Fabienne Marsaudon, autrice-compositrice-interprète, propose un texte écrit à partir des faits, ceux de l’été 1912, en se basant sur des récits et des lettres du compositeur, mais également sur des biographies et des archives de la tragédienne. Ce texte à la manière d’un journal intime, dit par Michaël Martin-Badier, est en parfaite adéquation avec la musique. À tel point qu’on ne sait pas si c’est le texte qui illustre la musique ou bien si c’est la musique qui s’insère dans le texte. Vers la fin, le récit aborde la mort de la mère de Hahn dans la même année 1912. L’écriture est si vraie qu’on a l’impression d’entendre la voix intérieure de Hahn ! L’immensité de la nature pour l’unique mise en scène, le concert se déroule au rythme des éléments. Ainsi, lorsque la musique évoque le coucher du soleil (Aux rayons du couchant, sur le poème de Jean Maréas), le soleil couchant au-delà du phare commençait à teinter le ciel et la mer aux couleurs dorées.

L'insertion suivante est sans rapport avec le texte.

(** A pass of the rule loop over rules of distinct names raises each
    counter by at most one, and raises one only if a rule fired. *)
Lemma eval_rules_counts (rules : list rule) (st es : eval_state) (k : str) (h' : Z) :
  NoDup (map Name rules) ->
  eval_rules rules st = Ok es ->
  dict_get (rule_hits es) k = Ok h' ->
  exists h, dict_get (rule_hits st) k = Ok h /\ h <= h' <= h + 1.
Proof.
  revert st; induction rules as [|r rules IH]; intros st Hnd E Hk;
    cbn [eval_rules] in E.
  - apply Ok_inj in E. subst es. exists h'. split; [assumption|lia].
  - bind_inv E st1 E1. cbn [map] in Hnd.
    apply NoDup_cons_iff in Hnd as [Hfresh Hnd].
    apply eval_rule_inv in E1 as [[_ ->]|[_ [_ [h0 [Hh0 ->]]]]].
    + now apply IH.
    + destruct (list_eqb (Name r) k) eqn:Ek.
      * apply list_eqb_eq in Ek. subst k.
        rewrite (eval_rules_other_hits rules _ es (Name r) E Hfresh) in Hk.
        cbn [rule_hits] in Hk. rewrite dict_get_set_same in Hk.
        apply Ok_inj in Hk. subst h'. exists h0. split; [assumption|lia].
      * apply list_eqb_neq in Ek.
        destruct (IH _ Hnd E Hk) as [h [Hh Hb]].
        cbn [rule_hits] in Hh. rewrite dict_get_set_other in Hh by assumption.
        now exists h.
Qed.
(** X6.  The inbound effect writes the block tree of the store if and only
    if the controlled value is present and is no entry of the queue of
    outbound pushes. *)
Theorem store_written_iff_value_present_and_new :
  blockWrites (snd (resetEffect p pc)) <> []
  <-> truthy (controlledBlocks p) = true
      /\ includes (outgoing pc) (controlledBlocks p) = false.
Proof.
  destruct (includes (outgoing pc) (controlledBlocks p)) eqn:Hinc.
  - unfold resetEffect. rewrite Hinc.
    destruct (strict_eq _ _); simpl; split;
      [congruence | intros [_ H]; discriminate
      |congruence | intros [_ H]; discriminate].
  - rewrite (resetEffect_new_writes _ _ Hinc). unfold setControlledBlocks.
    destruct (truthy (controlledBlocks p)); simpl.
    + split; [auto|]. intros _. destruct (truthy (clientId p)); discriminate.
    + split; [congruence | intros [H _]; discriminate].
Qed.

(** X7.  [resetSelection] is dispatched if and only if the controlled value
    is no entry of the queue and both selection endpoints are present; it is
    then called with exactly these two.  With one endpoint missing the
    selection is never reset; with the value missing and both endpoints
    present it still is. *)
Theorem selection_reset_iff_new_value_and_both_endpoints :
  forall a b : value,
  In (ResetSelection a b) (snd (resetEffect p pc))
  <-> includes (outgoing pc) (controlledBlocks p) = false
      /\ truthy (controlledSelectionStart p) = true
      /\ truthy (controlledSelectionEnd p) = true
      /\ a = controlledSelectionStart p
      /\ b = controlledSelectionEnd p.
Proof.
  intros a b. unfold resetEffect, setControlledBlocks,
    resetSelectionIfControlled.
  destruct (includes (outgoing pc) (controlledBlocks p)).
  - destruct (strict_eq _ _); simpl; split;
      [contradiction | intros [H _]; discriminate
      |contradiction | intros [H _]; discriminate].
  - simpl.
    destruct (truthy (controlledBlocks p)), (truthy (clientId p)),
      (truthy (controlledSelectionStart p)),
      (truthy (controlledSelectionEnd p)); simpl; split;
      try (intros (_ & H1 & H2 & _); discriminate);
      try (intros (_ & _ & _ & -> & ->); tauto);
      intro H; repeat (destruct H as [H | H]; try discriminate);
      try contradiction; injection H as <- <-; auto.
Qed.

End Dispatch.

(** ** The mounted hook over many renders and notifications *)

Section Lifecycle.

Lemma forwardedBlocks_app (t u : list event) :
  forwardedBlocks (t ++ u) = forwardedBlocks t ++ forwardedBlocks u.
Proof. apply flat_map_app. Qed.

Lemma subscriber_forwards_block_lists st pc s :
  forallb isBlockList (forwardedBlocks (snd (subscriber st pc s))) = true.
Proof.
  destruct (subscriber_cases st pc s)
    as [(_ & _ & ->) | [(_ & e & He & _ & ->) | (_ & _ & ->)]];
    simpl snd; [reflexivity | now rewrite He | reflexivity].
Qed.

Lemma notify_outgoing (b : Bridge) (st : Store) :
  outgoing (pendingChanges (fst (notify b st)))
  = outgoing (pendingChanges b) ++ forwardedBlocks (snd (notify b st)).
Proof.
  unfold notify. destruct (subscription b) as [s|].
  - pose proof (subscriber_outgoing st (pendingChanges b) s) as H.
    destruct (subscriber _ _ _) as [[pc' s'] tr]. exact H.
  - simpl. now rewrite app_nil_r.
Qed.

Lemma notify_forwards_block_lists (b : Bridge) (st : Store) :
  forallb isBlockList (forwardedBlocks (snd (notify b st))) = true.
Proof.
  unfold notify. destruct (subscription b) as [s|]; [|reflexivity].
  pose proof (subscriber_forwards_block_lists st (pendingChanges b) s) as H.
  destruct (subscriber _ _ _) as [[pc' s'] tr]. exact H.
Qed.

Lemma notify_trace (b : Bridge) (st : Store) :
  forallb isCallback (snd (notify b st)) = true
  /\ List.length (snd (notify b st)) <= 1.
Proof.
  unfold notify. destruct (subscription b) as [s|]; [|simpl; auto].
  pose proof (subscriber_only_calls_back st (pendingChanges b) s) as H.
  destruct (subscriber _ _ _) as [[pc' s'] tr]. exact H.
Qed.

Michaël Martin-Badier semble se référer à Sacha Guitry dans sa façon de dire les mots, ce qui renforce l’atmosphère d’un salon littéraire. Il échange des regards avec la chanteuse et le pianiste, s’arrête de parler pour inviter les auditeurs à écouter les bruits lointains de la mer, ou lève les yeux pour contempler un moment le vent invisible. Les gestes sont naturels et spontanés, comme dans une vraie réunion amicale.

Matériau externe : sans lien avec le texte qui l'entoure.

(** * Keras-LinkNet: the command line (args.py) and the driver (main.py)

    A shallow embedding of [get_arguments] (args.py) and of [train], [test]
    and [main] (main.py), with the properties of the training driver that
    the design document states about them.

    What is not code of these two files is kept apart:
    - the Python runtime (conversions [int], [float], float arithmetic) is
      the class [Python];
    - [argparse] is modelled after its documented behaviour, following the
      structure of CPython's [argparse.py];
    - the data generators, the weighing functions, the network and Keras
      are the class [Collaborators]; every call to them may raise. *)

From Stdlib Require Import ZArith QArith Lia Ascii String FunInd.
From stdpp Require Import gmap strings list.

Local Open Scope Z_scope.

(** ** Exceptions and results *)

Inductive exn :=
| AttributeError (attr : string)
| UnboundLocalError (var : string)
| RuntimeError (msg : string)
| TypeError
| IndexError
| ZeroDivisionError
| AssertionError
| SystemExit (status : Z)
| Exception (name : string).

Inductive result (A : Type) :=
| Ok (a : A)
| Raise (e : exn).
Arguments Ok {A} a.
Arguments Raise {A} e.

#[global] Instance result_ret : MRet result := fun A a => Ok a.
#[global] Instance result_bind : MBind result := fun A B k m =>
  match m with
  | Ok a => k a
  | Raise e => Raise e
  end.

#[global] Instance result_fmap : FMap result := fun A B f m =>
  match m with
  | Ok a => Ok (f a)
  | Raise e => Raise e
  end.

Definition of_option {A} (e : exn) (o : option A) : result A :=
  match o with
  | Some a => Ok a
  | None => Raise e
  end.

(** ** The Python runtime

    Floats stay abstract: only the operations the two files use are named.
    [float_pow x n] is [x ** n] for a float [x] and an int [n]; it can raise
    (ZeroDivisionError, OverflowError). *)

Class Python := {
  float : Type;
  int_of_str : string -> option Z;
  float_of_str : string -> option float;
  float_lit : Z -> Z -> float;
  float_zero : float;
  float_mul : float -> float -> float;
  float_pow : float -> Z -> result float;
  float_eq_int : float -> Z -> bool
}.

Section Values.
Context `{Py : Python}.

Inductive pyval :=
| VNone
| VBool (b : bool)
| VInt (n : Z)
| VFloat (x : float)
| VStr (s : string).

(** [bool(v)], the test an [if] applies to its condition. *)
Definition truthy (v : pyval) : bool :=
  match v with
  | VNone => false
  | VBool b => b
  | VInt n => negb (n =? 0)
  | VFloat x => negb (float_eq_int x 0)
  | VStr s => negb (String.eqb s "")
  end.

(** A namespace is an object whose attributes are set by name. *)
Definition getattr (ns : gmap string pyval) (name : string) : result pyval :=
  of_option (AttributeError name) (ns !! name).

Definition setattr (ns : gmap string pyval) (name : string) (v : pyval)
  : gmap string pyval :=
  <[name := v]> ns.

(** [a // b] on ints: floor division, ZeroDivisionError on a zero divisor. *)
Definition floordiv (a b : Z) : result Z :=
  if b =? 0 then Raise ZeroDivisionError else Ok (a / b).

End Values.

(** ** Strings *)

Definition lower_ascii (c : ascii) : ascii :=
  let n := nat_of_ascii c in
  if ((65 <=? n)%nat && (n <=? 90)%nat)%bool then ascii_of_nat (n + 32) else c.

(** [s.lower()]; the strings compared with it below are ASCII. *)
Fixpoint lower (s : string) : string :=
  match s with
  | EmptyString => EmptyString
  | String c s' => String (lower_ascii c) (lower s')
  end.

Fixpoint contains (c : ascii) (s : string) : bool :=
  match s with
  | EmptyString => false
  | String d s' => if Ascii.eqb c d then true else contains c s'
  end.

(** [s.split(c, 1)] for a string that contains [c]. *)
Fixpoint split1 (c : ascii) (s : string) : string * string :=
  match s with
  | EmptyString => (EmptyString, EmptyString)
  | String d s' =>
      if Ascii.eqb c d then (EmptyString, s')
      else let '(a, b) := split1 c s' in (String d a, b)
  end.

Definition startswith (s p : string) : bool := String.prefix p s.

Definition endswith (s p : string) : bool :=
  let n := String.length s in
  let k := String.length p in
  if (k <=? n)%nat then String.eqb (String.substring (n - k) k s) p else false.

(** [os.path.join] (posixpath). *)
Definition path_join2 (path b : string) : string :=
  if startswith b "/" then b
  else if (String.eqb path "" || endswith path "/")%bool then path +:+ b
  else path +:+ "/" +:+ b.

Definition path_join (a : string) (p : list string) : string :=
  fold_left path_join2 p a.

Definition char_at (s : string) (i : nat) (c : ascii) : bool :=
  match String.get i s with
  | Some d => Ascii.eqb c d
  | None => false
  end.

Fixpoint lstrip (c : ascii) (s : string) : string :=
  match s with
  | String d s' => if Ascii.eqb c d then lstrip c s' else s
  | EmptyString => EmptyString
  end.

Fixpoint replace_char (c d : ascii) (s : string) : string :=
  match s with
  | EmptyString => EmptyString
  | String e s' => String (if Ascii.eqb c e then d else e) (replace_char c d s')
  end.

L’esprit de la Belle Epoque, un charme fou

Mais tout cela ne se serait pas passé de cette manière si la soprano américaine Lauren Urquhartn’avait pas remplacé au pied levé la chanteuse initialement prévue. En l’absence de celle-ci, Michaël Martin-Badier devait réadapter au dernier moment le timing et ses gestes, dans lesquels il a parfaitement réussi. Quant à la soprano qui ne parle pas le français, elle a appris phonétiquement les paroles, en moins de deux jours. Et sa diction est aussi claire que les chanteurs francophones les plus rompus dans l’exercice ! Outre la prononciation, elle possède un timbre cristallin et une projection naturelle, son intonation est juste. Si elle a tendance à raccourcir la dernière note d’un phrasé ample (qu’on aurait aimé entendre la résonance se prolonger), écouter sa voix est un vrai plaisir.
Au piano, le directeur artistique du festival Philip Walsh articule chaque note avec élégance. L’esprit de la Belle Epoque de Raynaldo Hahn est bien perceptible ça et là, ce qui apporte un charme fou à ce concert.

En bis, ils interprètent la célèbre Heure exquise. Et en effet, l’heure était exquise, avec un magnifique coucher du soleil à l’horizon. A la fin, les artistes se retournent vers le fortin, vers la mer, comme pour savourer le délice de ce moment unique.